Try it >> Everything in the listing below from the line containing "unfold consume_index, generations_left." through the line containing "apply apply_send_ok in" must be repeated exactly; the remaining lines are not wanted.

□ □ □ □ □

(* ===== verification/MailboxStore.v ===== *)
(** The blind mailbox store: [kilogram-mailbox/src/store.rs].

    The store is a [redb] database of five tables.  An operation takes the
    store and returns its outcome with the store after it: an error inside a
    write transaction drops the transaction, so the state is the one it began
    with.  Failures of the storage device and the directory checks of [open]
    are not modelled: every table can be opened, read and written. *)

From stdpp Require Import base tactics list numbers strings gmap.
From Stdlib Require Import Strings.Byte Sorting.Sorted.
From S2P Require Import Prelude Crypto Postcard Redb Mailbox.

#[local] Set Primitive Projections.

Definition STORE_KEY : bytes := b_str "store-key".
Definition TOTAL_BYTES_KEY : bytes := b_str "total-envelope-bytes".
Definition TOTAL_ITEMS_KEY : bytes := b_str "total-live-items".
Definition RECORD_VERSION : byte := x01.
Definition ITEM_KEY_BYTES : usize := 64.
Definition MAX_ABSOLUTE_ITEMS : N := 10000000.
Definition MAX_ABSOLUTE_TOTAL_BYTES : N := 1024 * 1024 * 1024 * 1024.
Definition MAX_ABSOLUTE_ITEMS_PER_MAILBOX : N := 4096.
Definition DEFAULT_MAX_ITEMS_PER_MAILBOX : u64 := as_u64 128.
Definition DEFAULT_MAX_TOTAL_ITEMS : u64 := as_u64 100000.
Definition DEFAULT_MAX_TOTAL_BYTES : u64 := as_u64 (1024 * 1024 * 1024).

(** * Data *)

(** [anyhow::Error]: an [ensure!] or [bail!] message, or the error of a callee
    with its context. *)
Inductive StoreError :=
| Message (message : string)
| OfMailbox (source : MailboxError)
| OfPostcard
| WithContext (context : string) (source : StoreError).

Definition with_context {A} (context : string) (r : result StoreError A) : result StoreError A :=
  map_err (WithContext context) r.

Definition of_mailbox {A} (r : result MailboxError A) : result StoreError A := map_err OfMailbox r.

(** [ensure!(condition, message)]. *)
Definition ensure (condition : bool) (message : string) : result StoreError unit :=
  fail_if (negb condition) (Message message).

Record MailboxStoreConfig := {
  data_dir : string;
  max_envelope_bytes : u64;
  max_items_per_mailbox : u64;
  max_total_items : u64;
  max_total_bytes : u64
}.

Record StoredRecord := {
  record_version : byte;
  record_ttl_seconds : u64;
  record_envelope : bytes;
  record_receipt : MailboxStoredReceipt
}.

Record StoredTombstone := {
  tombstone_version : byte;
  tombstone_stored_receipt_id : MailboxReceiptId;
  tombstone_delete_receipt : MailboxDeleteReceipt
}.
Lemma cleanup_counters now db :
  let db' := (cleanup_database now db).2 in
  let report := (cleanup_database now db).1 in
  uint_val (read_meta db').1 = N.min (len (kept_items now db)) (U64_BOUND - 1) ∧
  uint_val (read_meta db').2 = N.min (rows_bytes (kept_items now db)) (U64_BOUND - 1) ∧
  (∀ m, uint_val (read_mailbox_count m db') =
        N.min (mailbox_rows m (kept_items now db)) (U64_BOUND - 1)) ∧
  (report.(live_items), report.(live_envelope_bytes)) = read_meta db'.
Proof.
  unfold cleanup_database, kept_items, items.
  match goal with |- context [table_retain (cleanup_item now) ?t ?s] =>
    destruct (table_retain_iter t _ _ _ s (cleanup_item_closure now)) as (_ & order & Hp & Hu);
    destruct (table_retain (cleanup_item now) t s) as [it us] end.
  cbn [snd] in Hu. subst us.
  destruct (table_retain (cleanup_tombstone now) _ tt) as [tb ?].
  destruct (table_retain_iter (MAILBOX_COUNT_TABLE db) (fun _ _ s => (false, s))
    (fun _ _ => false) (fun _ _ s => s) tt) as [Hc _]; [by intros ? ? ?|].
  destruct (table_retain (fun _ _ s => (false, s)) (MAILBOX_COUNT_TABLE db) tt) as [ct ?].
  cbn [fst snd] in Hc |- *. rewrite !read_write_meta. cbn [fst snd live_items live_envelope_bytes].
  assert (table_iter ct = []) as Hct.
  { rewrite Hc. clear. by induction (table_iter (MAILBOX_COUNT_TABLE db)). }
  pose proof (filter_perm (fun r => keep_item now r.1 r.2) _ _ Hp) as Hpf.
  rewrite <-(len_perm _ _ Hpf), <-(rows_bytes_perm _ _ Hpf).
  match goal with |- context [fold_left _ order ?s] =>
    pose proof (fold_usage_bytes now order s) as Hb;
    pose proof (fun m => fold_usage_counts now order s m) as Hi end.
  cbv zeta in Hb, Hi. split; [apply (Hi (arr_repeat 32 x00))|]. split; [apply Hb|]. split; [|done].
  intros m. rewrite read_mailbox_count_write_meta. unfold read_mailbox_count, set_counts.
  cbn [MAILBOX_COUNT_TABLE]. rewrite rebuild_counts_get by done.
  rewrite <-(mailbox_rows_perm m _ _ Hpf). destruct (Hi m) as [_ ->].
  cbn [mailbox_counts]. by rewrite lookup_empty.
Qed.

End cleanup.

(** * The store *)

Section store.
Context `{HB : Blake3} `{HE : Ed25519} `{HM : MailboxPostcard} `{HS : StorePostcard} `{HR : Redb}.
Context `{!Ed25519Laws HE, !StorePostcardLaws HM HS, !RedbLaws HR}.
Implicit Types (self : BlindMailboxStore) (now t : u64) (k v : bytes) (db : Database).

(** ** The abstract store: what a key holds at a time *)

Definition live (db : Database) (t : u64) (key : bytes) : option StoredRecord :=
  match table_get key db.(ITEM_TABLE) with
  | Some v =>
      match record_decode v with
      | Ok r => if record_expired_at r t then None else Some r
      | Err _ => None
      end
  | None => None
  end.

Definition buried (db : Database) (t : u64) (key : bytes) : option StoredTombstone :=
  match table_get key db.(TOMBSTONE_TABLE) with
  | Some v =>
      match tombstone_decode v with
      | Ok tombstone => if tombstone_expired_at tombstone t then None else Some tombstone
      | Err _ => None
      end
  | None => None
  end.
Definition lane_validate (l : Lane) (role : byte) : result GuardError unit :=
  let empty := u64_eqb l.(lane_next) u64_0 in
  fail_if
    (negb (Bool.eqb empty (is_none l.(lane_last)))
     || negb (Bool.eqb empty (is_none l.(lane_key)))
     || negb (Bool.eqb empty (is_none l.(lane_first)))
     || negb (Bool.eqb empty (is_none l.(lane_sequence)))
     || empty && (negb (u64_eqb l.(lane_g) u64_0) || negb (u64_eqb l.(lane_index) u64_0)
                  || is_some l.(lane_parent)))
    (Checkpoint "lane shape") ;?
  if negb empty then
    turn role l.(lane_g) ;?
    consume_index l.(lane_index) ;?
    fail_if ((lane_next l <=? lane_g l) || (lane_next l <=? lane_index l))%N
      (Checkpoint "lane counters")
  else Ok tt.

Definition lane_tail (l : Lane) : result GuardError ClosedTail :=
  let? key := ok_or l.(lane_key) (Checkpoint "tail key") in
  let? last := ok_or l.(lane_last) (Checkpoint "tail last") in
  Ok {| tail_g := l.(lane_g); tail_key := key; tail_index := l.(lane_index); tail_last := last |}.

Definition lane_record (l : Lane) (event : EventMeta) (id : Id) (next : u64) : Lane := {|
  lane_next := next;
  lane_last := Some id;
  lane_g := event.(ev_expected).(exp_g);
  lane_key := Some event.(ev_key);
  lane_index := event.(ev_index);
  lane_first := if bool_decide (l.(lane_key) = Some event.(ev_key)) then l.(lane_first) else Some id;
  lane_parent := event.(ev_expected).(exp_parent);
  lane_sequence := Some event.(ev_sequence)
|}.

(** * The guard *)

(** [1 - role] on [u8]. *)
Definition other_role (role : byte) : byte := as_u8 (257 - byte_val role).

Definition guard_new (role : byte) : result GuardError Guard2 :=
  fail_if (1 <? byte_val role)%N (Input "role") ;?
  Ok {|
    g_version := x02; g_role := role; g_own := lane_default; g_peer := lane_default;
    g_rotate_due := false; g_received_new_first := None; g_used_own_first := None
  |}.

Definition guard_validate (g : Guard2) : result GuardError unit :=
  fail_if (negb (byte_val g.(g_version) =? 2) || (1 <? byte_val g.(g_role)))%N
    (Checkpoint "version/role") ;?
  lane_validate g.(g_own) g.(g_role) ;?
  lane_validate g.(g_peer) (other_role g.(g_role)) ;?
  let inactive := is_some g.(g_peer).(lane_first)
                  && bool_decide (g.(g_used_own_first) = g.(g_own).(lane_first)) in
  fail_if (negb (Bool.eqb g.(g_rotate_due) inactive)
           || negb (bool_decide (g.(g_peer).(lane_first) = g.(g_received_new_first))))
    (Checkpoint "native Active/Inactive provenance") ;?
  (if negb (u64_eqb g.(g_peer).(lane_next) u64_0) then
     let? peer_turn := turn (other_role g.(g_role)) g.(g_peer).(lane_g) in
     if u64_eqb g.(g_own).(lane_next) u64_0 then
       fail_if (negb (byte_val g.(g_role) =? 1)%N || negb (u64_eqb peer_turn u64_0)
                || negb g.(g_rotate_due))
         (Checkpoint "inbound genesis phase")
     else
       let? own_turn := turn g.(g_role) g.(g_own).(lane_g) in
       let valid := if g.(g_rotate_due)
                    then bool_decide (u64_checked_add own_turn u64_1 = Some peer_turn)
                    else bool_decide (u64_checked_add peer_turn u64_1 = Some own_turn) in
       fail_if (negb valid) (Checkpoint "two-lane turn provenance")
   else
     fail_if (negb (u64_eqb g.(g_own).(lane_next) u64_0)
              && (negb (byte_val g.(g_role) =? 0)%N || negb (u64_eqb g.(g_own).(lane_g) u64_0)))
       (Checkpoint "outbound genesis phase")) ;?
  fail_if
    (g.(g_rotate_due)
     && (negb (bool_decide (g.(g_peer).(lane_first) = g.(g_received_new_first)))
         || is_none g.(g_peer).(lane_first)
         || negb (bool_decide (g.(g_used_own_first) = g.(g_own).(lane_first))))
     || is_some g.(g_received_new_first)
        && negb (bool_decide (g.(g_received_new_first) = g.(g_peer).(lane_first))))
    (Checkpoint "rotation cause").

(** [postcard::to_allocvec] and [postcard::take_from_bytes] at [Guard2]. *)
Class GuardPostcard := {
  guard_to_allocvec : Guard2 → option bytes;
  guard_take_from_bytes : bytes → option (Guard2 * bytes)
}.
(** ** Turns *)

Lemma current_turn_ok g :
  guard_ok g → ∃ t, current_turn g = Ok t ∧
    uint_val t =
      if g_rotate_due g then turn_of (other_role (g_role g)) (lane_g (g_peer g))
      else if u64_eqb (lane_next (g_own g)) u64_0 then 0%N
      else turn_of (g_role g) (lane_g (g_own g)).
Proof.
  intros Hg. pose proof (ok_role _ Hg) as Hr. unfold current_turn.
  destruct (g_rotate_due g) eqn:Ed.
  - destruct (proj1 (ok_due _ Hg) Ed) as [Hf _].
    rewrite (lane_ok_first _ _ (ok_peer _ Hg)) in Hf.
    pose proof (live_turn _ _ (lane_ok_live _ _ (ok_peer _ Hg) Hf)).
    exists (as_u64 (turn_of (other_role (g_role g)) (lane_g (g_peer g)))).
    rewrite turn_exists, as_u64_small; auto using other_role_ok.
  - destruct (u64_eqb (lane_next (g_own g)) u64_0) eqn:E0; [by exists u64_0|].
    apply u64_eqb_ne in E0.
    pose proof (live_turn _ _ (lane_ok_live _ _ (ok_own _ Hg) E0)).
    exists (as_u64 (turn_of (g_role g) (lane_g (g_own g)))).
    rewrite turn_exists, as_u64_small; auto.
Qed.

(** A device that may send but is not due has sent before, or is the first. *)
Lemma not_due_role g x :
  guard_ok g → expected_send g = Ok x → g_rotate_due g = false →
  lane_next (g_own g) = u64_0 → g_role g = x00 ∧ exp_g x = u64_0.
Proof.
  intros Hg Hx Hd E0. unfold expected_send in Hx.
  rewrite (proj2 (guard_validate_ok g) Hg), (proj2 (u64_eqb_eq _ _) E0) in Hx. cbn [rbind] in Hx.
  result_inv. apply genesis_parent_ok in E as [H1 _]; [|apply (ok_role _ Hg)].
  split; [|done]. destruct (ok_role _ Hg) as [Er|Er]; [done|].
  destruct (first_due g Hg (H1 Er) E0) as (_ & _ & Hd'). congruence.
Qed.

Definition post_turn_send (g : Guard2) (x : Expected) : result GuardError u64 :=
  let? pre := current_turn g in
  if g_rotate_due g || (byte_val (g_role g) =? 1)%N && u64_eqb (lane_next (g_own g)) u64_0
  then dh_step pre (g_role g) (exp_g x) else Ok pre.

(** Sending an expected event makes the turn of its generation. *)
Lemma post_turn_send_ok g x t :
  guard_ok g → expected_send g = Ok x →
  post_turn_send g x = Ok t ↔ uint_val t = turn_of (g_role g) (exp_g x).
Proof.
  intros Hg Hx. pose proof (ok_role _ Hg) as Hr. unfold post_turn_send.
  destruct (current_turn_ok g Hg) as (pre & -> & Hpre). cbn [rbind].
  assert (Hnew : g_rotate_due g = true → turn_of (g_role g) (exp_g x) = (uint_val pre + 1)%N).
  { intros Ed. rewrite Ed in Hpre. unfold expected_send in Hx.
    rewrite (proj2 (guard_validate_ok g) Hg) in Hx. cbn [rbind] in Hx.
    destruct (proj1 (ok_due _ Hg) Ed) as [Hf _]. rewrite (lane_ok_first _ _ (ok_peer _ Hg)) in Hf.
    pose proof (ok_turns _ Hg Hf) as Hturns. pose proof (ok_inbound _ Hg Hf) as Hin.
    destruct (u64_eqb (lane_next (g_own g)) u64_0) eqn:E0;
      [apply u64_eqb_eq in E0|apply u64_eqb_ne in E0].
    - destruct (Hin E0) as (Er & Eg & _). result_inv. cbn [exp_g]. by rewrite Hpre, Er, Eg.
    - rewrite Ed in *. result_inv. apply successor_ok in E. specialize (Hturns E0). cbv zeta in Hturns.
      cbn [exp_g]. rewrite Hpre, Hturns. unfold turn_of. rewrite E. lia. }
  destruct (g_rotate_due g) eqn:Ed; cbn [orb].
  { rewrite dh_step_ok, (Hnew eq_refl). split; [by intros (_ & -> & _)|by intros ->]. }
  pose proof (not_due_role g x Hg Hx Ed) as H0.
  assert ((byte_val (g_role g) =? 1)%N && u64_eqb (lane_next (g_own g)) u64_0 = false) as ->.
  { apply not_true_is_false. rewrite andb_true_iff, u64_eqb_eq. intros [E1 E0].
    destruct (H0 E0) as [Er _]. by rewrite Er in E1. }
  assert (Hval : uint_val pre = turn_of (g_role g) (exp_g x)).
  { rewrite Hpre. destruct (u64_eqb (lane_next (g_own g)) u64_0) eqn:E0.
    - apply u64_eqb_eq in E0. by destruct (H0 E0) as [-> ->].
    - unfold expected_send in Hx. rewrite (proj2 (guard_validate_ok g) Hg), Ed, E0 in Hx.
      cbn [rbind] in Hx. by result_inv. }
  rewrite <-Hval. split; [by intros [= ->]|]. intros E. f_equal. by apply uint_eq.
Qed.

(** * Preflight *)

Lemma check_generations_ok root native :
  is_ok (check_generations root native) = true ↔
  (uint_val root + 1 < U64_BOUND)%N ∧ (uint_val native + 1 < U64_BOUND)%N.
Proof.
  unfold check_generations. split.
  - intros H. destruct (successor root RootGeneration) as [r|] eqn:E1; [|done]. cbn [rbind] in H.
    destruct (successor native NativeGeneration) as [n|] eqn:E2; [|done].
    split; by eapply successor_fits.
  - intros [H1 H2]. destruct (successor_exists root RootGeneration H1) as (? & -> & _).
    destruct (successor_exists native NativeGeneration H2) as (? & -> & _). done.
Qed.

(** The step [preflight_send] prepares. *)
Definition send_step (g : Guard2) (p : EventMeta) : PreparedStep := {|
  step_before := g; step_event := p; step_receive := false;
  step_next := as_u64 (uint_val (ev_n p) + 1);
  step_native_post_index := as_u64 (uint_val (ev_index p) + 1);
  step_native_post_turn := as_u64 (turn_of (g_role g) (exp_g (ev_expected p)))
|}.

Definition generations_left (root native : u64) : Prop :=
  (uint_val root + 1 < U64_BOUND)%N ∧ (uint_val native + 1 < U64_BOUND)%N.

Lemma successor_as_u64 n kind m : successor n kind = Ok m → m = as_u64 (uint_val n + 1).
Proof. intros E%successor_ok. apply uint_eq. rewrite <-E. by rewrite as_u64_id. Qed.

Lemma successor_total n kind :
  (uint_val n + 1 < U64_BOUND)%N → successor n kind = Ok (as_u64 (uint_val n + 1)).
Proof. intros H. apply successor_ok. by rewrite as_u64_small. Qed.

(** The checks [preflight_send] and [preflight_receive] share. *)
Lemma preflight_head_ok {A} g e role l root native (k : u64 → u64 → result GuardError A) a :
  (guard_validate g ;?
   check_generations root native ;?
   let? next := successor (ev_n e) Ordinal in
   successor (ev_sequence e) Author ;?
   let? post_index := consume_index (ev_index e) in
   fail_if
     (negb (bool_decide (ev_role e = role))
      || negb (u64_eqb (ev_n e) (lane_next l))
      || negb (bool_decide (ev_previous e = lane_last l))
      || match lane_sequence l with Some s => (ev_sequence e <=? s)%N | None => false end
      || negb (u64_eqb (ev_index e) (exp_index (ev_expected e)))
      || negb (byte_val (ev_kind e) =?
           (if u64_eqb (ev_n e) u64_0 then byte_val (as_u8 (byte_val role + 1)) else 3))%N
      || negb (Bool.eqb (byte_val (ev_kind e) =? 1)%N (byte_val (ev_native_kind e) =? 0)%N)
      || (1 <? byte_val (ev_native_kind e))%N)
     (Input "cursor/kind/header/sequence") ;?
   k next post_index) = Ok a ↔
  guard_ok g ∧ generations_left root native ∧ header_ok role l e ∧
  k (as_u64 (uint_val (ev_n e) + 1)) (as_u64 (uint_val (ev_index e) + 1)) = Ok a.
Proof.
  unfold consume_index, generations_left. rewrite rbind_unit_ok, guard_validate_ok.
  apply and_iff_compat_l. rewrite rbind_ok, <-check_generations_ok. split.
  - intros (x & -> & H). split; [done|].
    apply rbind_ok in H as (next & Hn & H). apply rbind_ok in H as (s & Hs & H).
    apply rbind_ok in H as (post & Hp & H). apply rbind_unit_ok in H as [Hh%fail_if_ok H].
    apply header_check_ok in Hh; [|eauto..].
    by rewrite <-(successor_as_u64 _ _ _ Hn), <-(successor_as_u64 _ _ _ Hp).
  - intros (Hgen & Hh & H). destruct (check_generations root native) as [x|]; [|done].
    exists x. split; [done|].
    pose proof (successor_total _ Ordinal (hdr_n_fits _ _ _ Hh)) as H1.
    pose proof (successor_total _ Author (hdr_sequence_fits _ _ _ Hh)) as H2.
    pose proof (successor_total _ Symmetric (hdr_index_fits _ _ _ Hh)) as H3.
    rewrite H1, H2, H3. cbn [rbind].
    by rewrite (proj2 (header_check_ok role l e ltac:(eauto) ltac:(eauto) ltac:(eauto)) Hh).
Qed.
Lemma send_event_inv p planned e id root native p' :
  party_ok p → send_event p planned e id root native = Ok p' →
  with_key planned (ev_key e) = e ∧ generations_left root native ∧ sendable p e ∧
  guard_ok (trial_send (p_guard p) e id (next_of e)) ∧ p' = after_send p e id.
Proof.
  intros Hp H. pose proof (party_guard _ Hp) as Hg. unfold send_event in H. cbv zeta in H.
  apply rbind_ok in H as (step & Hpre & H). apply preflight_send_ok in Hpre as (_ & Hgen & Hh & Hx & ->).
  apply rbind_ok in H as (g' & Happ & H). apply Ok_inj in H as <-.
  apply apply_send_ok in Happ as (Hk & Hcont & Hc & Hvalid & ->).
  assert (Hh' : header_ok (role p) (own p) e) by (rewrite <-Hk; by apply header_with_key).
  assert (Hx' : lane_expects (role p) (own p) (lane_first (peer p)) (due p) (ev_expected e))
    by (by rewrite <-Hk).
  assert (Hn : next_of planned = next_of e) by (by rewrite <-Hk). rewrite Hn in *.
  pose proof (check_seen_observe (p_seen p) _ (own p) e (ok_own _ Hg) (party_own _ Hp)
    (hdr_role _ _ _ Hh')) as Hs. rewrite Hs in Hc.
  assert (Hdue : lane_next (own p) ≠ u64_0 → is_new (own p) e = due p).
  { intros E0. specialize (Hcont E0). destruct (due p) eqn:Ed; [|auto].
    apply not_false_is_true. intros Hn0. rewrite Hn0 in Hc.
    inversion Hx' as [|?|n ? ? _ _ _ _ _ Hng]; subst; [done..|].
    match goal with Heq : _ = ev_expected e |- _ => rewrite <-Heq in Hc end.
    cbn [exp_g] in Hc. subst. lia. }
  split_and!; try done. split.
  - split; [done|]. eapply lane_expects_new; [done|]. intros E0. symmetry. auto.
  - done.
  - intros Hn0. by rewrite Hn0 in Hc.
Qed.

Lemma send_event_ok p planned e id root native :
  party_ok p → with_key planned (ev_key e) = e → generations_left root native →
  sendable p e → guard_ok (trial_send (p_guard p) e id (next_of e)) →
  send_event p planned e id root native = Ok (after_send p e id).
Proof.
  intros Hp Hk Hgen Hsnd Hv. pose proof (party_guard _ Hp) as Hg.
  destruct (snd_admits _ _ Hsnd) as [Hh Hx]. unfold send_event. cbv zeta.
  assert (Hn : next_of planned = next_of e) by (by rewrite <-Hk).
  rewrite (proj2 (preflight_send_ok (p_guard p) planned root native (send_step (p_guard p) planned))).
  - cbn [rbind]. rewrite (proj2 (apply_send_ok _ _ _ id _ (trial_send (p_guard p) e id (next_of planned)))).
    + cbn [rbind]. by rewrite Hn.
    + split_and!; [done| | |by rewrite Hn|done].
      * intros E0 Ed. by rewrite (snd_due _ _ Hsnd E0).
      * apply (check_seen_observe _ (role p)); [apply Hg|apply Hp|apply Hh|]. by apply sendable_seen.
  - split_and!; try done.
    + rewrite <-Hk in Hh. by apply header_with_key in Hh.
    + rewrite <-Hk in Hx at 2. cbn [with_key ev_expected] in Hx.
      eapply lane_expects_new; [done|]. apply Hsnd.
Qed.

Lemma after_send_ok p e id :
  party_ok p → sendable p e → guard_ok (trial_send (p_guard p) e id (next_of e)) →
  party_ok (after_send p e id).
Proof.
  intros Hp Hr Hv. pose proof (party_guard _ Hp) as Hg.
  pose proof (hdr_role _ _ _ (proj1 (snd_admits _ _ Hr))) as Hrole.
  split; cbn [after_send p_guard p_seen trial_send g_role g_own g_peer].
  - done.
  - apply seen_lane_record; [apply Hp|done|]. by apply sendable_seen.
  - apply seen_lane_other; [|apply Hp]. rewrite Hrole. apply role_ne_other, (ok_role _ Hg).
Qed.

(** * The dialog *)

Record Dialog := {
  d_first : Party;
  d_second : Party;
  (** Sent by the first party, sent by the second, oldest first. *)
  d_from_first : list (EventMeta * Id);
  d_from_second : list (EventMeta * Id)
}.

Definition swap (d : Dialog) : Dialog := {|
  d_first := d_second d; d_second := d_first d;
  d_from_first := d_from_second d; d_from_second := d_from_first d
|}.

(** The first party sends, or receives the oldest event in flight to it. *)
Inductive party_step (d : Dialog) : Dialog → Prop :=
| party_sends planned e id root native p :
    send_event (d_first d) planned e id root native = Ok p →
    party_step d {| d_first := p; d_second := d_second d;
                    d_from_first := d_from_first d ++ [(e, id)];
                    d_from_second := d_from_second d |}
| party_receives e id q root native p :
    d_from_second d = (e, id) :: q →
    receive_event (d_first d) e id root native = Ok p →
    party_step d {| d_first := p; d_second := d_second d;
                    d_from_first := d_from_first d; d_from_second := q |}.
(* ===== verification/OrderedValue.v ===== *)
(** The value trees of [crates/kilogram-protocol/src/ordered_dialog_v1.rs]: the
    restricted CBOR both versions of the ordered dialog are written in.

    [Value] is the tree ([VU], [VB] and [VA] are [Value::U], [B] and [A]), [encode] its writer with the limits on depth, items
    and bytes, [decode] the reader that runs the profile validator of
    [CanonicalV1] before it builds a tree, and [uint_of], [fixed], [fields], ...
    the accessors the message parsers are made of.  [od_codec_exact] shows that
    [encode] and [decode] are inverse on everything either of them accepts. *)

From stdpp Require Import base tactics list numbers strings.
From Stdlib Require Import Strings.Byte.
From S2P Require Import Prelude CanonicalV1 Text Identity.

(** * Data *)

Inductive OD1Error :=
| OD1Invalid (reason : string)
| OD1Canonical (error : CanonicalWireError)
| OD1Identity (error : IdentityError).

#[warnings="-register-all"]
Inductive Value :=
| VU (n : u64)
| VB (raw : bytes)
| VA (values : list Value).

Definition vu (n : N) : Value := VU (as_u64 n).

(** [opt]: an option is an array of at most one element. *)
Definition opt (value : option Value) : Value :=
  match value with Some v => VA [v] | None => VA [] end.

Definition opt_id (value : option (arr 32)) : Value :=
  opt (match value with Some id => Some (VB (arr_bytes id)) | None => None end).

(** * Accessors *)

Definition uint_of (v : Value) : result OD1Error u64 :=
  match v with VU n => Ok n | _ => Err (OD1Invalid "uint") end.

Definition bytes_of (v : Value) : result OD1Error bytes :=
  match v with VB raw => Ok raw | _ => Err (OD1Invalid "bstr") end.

□ □ □ □ □

Response to this task >>
  unfold consume_index, generations_left. rewrite rbind_unit_ok, guard_validate_ok.
  apply and_iff_compat_l. rewrite rbind_ok, <-check_generations_ok. split.
  - intros (x & -> & H). split; [done|].
    apply rbind_ok in H as (next & Hn & H). apply rbind_ok in H as (s & Hs & H).
    apply rbind_ok in H as (post & Hp & H). apply rbind_unit_ok in H as [Hh%fail_if_ok H].
    apply header_check_ok in Hh; [|eauto..].
    by rewrite <-(successor_as_u64 _ _ _ Hn), <-(successor_as_u64 _ _ _ Hp).
  - intros (Hgen & Hh & H). destruct (check_generations root native) as [x|]; [|done].
    exists x. split; [done|].
    pose proof (successor_total _ Ordinal (hdr_n_fits _ _ _ Hh)) as H1.
    pose proof (successor_total _ Author (hdr_sequence_fits _ _ _ Hh)) as H2.
    pose proof (successor_total _ Symmetric (hdr_index_fits _ _ _ Hh)) as H3.
    rewrite H1, H2, H3. cbn [rbind].
    by rewrite (proj2 (header_check_ok role l e ltac:(eauto) ltac:(eauto) ltac:(eauto)) Hh).
Qed.
Lemma send_event_inv p planned e id root native p' :
  party_ok p → send_event p planned e id root native = Ok p' →
  with_key planned (ev_key e) = e ∧ generations_left root native ∧ sendable p e ∧
  guard_ok (trial_send (p_guard p) e id (next_of e)) ∧ p' = after_send p e id.
Proof.
  intros Hp H. pose proof (party_guard _ Hp) as Hg. unfold send_event in H. cbv zeta in H.
  apply rbind_ok in H as (step & Hpre & H). apply preflight_send_ok in Hpre as (_ & Hgen & Hh & Hx & ->).
  apply rbind_ok in H as (g' & Happ & H). apply Ok_inj in H as <-.
  apply apply_send_ok in Happ as (Hk & Hcont & Hc & Hvalid & ->).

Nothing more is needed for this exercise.